DIRECTIONS FOR SAMPLING FERTILIZERS.

The Station makes analyses for North Carolina farmers, without charge, provided the samples are taken according to these directions, and the proper form is completely filled up and certified to.

Samples when accepted will be entered upon our register in the order of their coming, and analyzed in turn.

The results of each analysis will be promptly communicated to the person sending the sample.

Fertilizers are sampled by the regular inspector, for official analysis and publication.

The valuation of a high-priced fertilizer requires the amounts or per cent. of its principal fertilizing elements to be known. Chemical analysis of a small sample, so taken as to fairly represent a large lot, will show the composition of the lot.

The subjoined directions, if faithfully followed, will insure a fair sample.
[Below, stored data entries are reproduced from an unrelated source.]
Lemma has_empty_under_load m :
  wf m -> no_dead (slots m) -> over_load m = false -> has_empty (slots m).
Proof.
  intros [W Hmin Hc] Hn Hov. apply has_empty_of_no_dead; [done|].
  unfold over_load, MAX_LOAD_FACTOR_NUM, MAX_LOAD_FACTOR_DEN, DEFAULT_CAPACITY in *.
  bool_hyps. pose proof (occupied_count_bound (slots m)). lia.
Qed.

Lemma insert_fuel_S n m key v :
  insert_fuel (S n) m key v =
    (m' ← (if over_load m then grow_with (insert_fuel n) m else Some m);
     insert_here m' key v).
Proof. done. Qed.

Lemma insert_ok m key v :
  wf m ->
  match insert m key v with
  | Some (old, m') =>
      wf m' /\ to_map m' = <[ key := v ]> (to_map m) /\ old = to_map m !! key /\
      (no_dead (slots m) -> no_dead (slots m'))
  | None =>
      over_load m = false /\ to_map m !! key = None /\
      ~ has_empty (slots m) /\ ~ no_dead (slots m)
  end.
Proof.
  intros Hwf. unfold insert. rewrite insert_fuel_S.
  destruct (reserve_ok m 0 Hwf)
    as (m1 & -> & W1 & Hm1 & Hc1 & Hov & Hn1 & Hg1 & Hs1 & _). cbn [mbind option_bind].
  pose proof (insert_here_ok m1 key v W1) as Hins. rewrite Hm1 in Hins.
  destruct (insert_here m1 key v) as [[old m']|].
  - destruct Hins as (? & ? & ? & _ & ? & _). split_and!; auto.
  - destruct Hins as [Hnone Hne].
    destruct (over_load m) eqn:Eo.
    + exfalso. apply Hne, has_empty_under_load; auto.
    + rewrite (Hs1 eq_refl) in *. split; [done|]. split; [done|]. split; [done|].
      intros Hnd. apply Hne, has_empty_under_load; auto.
Qed.

Lemma entry_ok m key v :
  wf m ->
  match entry_or_insert m key v with
  | Some (w, m') =>
      wf m' /\ w = default v (to_map m !! key) /\
      to_map m' = match to_map m !! key with Some _ => to_map m | None => <[ key := v ]> (to_map m) end /\
      (no_dead (slots m) -> no_dead (slots m'))
  | None => to_map m !! key = None /\ ~ no_dead (slots m)
  end.
Proof.
  intros Hwf. unfold entry_or_insert, grow.
  destruct (reserve_ok m 0 Hwf)
    as (m1 & -> & W1 & Hm1 & Hc1 & Hov & Hn1 & Hg1 & Hs1 & _). simpl.
  pose proof (insert_here_ok m1 key v W1) as Hins. unfold insert_here in Hins.
  pose proof (probe_insert_ok (slots m1) key (wf_pow2 _ (wf_slots_ok _ W1))) as Hok.
  destruct (probe_insert (slots m1) key) as [i w|i|]; rewrite Hm1 in Hins; simpl in Hok.
  - assert (E : to_map m1 !! key = Some w) by (apply to_map_spec; [apply W1|eauto]).
    rewrite Hm1 in E. rewrite E. split_and!; auto.
  - destruct Hins as (W' & Hm' & Hnone & _ & Hnd & _).
    rewrite <- Hnone. split_and!; auto.
  - destruct Hins as [Hnone Hne]. split; [done|]. intros Hnd.
    apply Hne, has_empty_under_load; auto.
Qed.

Lemma step_ok m o :
  wf m ->
  match step m o with
  | Some (r, m') =>
      wf m' /\ spec_step (to_map m) o = (r, to_map m') /\
      (keeps_alive o = true -> no_dead (slots m) -> no_dead (slots m'))
  | None => ~ no_dead (slots m)
  end.
Proof.
  intros Hwf. destruct o as [k v|k|k|k v|k v|]; simpl.
  - pose proof (insert_ok m k v Hwf) as Hi. destruct (insert m k v) as [[old m']|].
    + destruct Hi as (? & -> & -> & ?). auto.
    + apply Hi.
  - destruct (remove_ok m k Hwf) as (H1 & H2 & H3 & _).
    destruct (remove m k) as [r m']; simpl in *. split; [done|]. split; [congruence|done].
  - split; [done|]. split; [|done]. by rewrite get_to_map by apply Hwf.
  - pose proof (get_mut_write_ok m k v Hwf) as Hg. unfold get_mut_write in *.
    destruct (find m k) as [[i w]|] eqn:E.
    + destruct Hg as ([x Hx] & ? & ->). rewrite Hx. split_and!; auto.
      intros _ Hnd j Hj. simpl in Hj.
      apply list_lookup_insert_Some in Hj as [(_ & [=] & _)|[_ Hj]]. by apply (Hnd j).
    + rewrite Hg. auto.
  - pose proof (entry_ok m k v Hwf) as He.
    destruct (entry_or_insert m k v) as [[w m']|]; simpl.
    + destruct He as (? & -> & -> & ?). split; [done|]. split; [|auto].
      by destruct (to_map m !! k).
    + apply He.
  - destruct (clear_ok m Hwf) as (? & -> & ?). auto.
Qed.

Lemma run_ok os : forall m, wf m ->
  match run m os with
  | Some (rs, m') =>
      wf m' /\ spec_run (to_map m) os = (rs, to_map m') /\
      (forallb keeps_alive os = true -> no_dead (slots m) -> no_dead (slots m'))
  | None => forallb keeps_alive os = true -> ~ no_dead (slots m)
  end.
Proof.
  induction os as [|o os IH]; intros m Hwf; simpl; [auto|].
  pose proof (step_ok m o Hwf) as Ho. destruct (step m o) as [[r m1]|]; simpl.
  - destruct Ho as (W1 & Hs & Hn1). specialize (IH m1 W1). rewrite Hs. simpl.
    destruct (run m1 os) as [[rs m2]|]; simpl.
    + destruct IH as (W2 & -> & Hn2). simpl. split; [done|]. split; [done|].
      intros [? ?]%andb_true_iff ?. auto.
    + intros [? ?]%andb_true_iff ?. apply IH; auto.
  - intros _. done.
Qed.

Lemma with_capacity_ok c :
  wf (with_capacity c) /\ to_map (with_capacity c) = ∅ /\ no_dead (slots (with_capacity c)).
Proof.
  unfold with_capacity.
  destruct (wf_fresh (Z.max (next_power_of_two c) DEFAULT_CAPACITY)) as (? & ? & _).
  - apply pow2_max; [apply pow2_next|apply pow2_default].
  - lia.
  - split_and!; [done|done|]. apply no_dead_replicate.
Qed.

(** C23: the open-addressing table refines the finite map: whatever operations run on a
    table made by [FxHashMap::with_capacity] (growth, tombstones and slot reuse
    included), as long as none panics, every value returned is the one the finite map
    returns, the table stays well formed, and it holds exactly the finite map's pairs. *)
Theorem hash_map_refines (c : Z) (os : list op) rs m :
  run (with_capacity c) os = Some (rs, m) ->
  wf m /\ spec_run ∅ os = (rs, to_map m) /\
  (forall k v, (k, v) ∈ iter m <-> to_map m !! k = Some v) /\
  len m = Z.of_nat (size (to_map m)).
Proof.
  intros Hr. destruct (with_capacity_ok c) as (W & He & _).
  pose proof (run_ok os _ W) as Hok. rewrite Hr, He in Hok.
  destruct Hok as (W' & Hs & _). split; [done|]. split; [done|]. split.
  - intros k v. rewrite elem_of_iter. symmetry. apply to_map_spec, W'.
  - unfold len, to_map. rewrite map_size_list_to_map by apply NoDup_iter, W'.
    by rewrite length_iter.
Qed.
Especial care should be observed that the sample neither gains nor loses moisture during the sampling or sending, as may easily happen in the extremes of weather, or even from a short exposure to sun and wind, or from keeping in a poorly closed vessel.

1. Provide a tea cup, some large papers, and for each sample a glass fruit jar, or tin can or box, holding about one quart, that can be tightly closed-all to be clean and dry.

2. Weigh separately at least three (3) average packages (barrels or bags) of the fertilizer, and enter these actual weights in the "form for sending fertilizer samples."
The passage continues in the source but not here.